(** [capture_stack_trace], GNU branch: [bt] is what [backtrace] finds at
    the call, innermost frame first. *)
Definition capture_stack_trace (cfg : settings_t)
    (frames_to_skip max_frames : Z) (bt : list Z) : list Z :=
  let max_frames :=
    if kTraceyStacktraceMaxTraces cfg <? max_frames
    then kTraceyStacktraceMaxTraces cfg else max_frames in
  if max_frames <? frames_to_skip then []
  else firstn (Z.to_nat max_frames) bt.

(** [callstack::callstack()]. *)
Definition callstack_new (cfg : settings_t) (bt : list Z) : callstack :=
  {| frames := capture_stack_trace cfg 1 (kTraceyStacktraceMaxTraces cfg) bt |}.

(** [callstack::str( format12, skip_begin )]. *)
Definition callstack_str (pf : platform) (format12 : string) (skip_begin : Z)
    (cs : callstack) : list string :=
  imap (fun i s => fmt format12 [show (Z.of_nat i + 1); s])
       (resolve_stack_trace pf (skipn (Z.to_nat skip_begin) (frames cs))).

(** [strings::str( format1 )] and [strings::flat()]. *)
Definition strings_str (format1 : string) (l : list string) : string :=
  match l with
  | [x] => x
  | _ => fold_left (fun out s => out +:+ fmt format1 [s]) l EmptyString
  end.

Definition flat (l : list string) : string := strings_str p1 l.

(** ** Leaks and the container *)

Record leak := { leak_size : Z; leak_id : Z }.

(** [leak_full]: the pair of owning pointers stored under an address. *)
Abbreviation leak_full := (option leak * option callstack)%type.

Record tuple := { addr : Z; lk : leak; cs : callstack }.

(** The entries of the [std::map], in the order its iterators visit
    them: ascending address. *)
Definition addr_le (a b : Z * leak_full) : Prop := a.1 ≤ b.1.

#[global] Instance addr_le_dec : RelDecision addr_le.
Proof. intros a b. unfold addr_le. apply _. Defined.

Definition entries (m : gmap Z leak_full) : list (Z * leak_full) :=
  merge_sort addr_le (map_to_list m).

(** [container::collect_leaks]: the result list and [*wasted]. *)
Definition collect_step (timestamp_id : Z) (acc : list tuple * Z)
    (e : Z * leak_full) : list tuple * Z :=
  let '(list, wasted) := acc in
  let '(my_address, (my_leak, my_callstack)) := e in
  match my_leak, my_callstack with
  | Some l, Some c =>
      if timestamp_id <=? leak_id l
      then (list ++ [{| addr := my_address; lk := l; cs := c |}],
            wrap (wasted + leak_size l))
      else (list, wasted)
  | _, _ => (list, wasted)
  end.

Definition collect_leaks (timestamp_id : Z) (m : gmap Z leak_full)
  : list tuple * Z :=
  fold_left (collect_step timestamp_id) (entries m) ([], 0).

(** *** The score *)

(** The percentage is a [double] in the source.  For counts below 2^40
    the product is exact and the quotient is far enough from the
    thresholds (all of them exact in binary) that the comparisons give the
    same answers on the exact rationals used here. *)
Definition leaks_pct (n_leak size : Z) : Q :=
  if size =? 0 then 0%Q
  else (inject_Z n_leak * 100 / inject_Z size)%Q.

Definition Qgt_bool (a b : Q) : bool := negb (Qle_bool a b).

Definition score_of (leaks_pct : Q) : string :=
  let score := "perfect!" in
  let score := if Qgt_bool leaks_pct 0 then "excellent" else score in
  let score := if Qgt_bool leaks_pct (5 # 4) then "good" else score in
  let score := if Qgt_bool leaks_pct (5 # 2) then "poor" else score in
  let score := if Qgt_bool leaks_pct 5 then "mediocre" else score in
  let score := if Qgt_bool leaks_pct 10 then "lame" else score in
  score.

(** *** The trees of frames *)

(** The keys of the two branches: [(~0)-0] and [(~0)-1] as pointers. *)
Definition BOTTOM_TOP : Z := sentinel 0.
Definition TOP_BOTTOM : Z := sentinel 1.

-------

Exercise goal: Check each line of the records above for "wasted", and copy those that have it.

Written answer:
(** [container::collect_leaks]: the result list and [*wasted]. *)
  let '(list, wasted) := acc in
            wrap (wasted + leak_size l))
      else (list, wasted)
  | _, _ => (list, wasted)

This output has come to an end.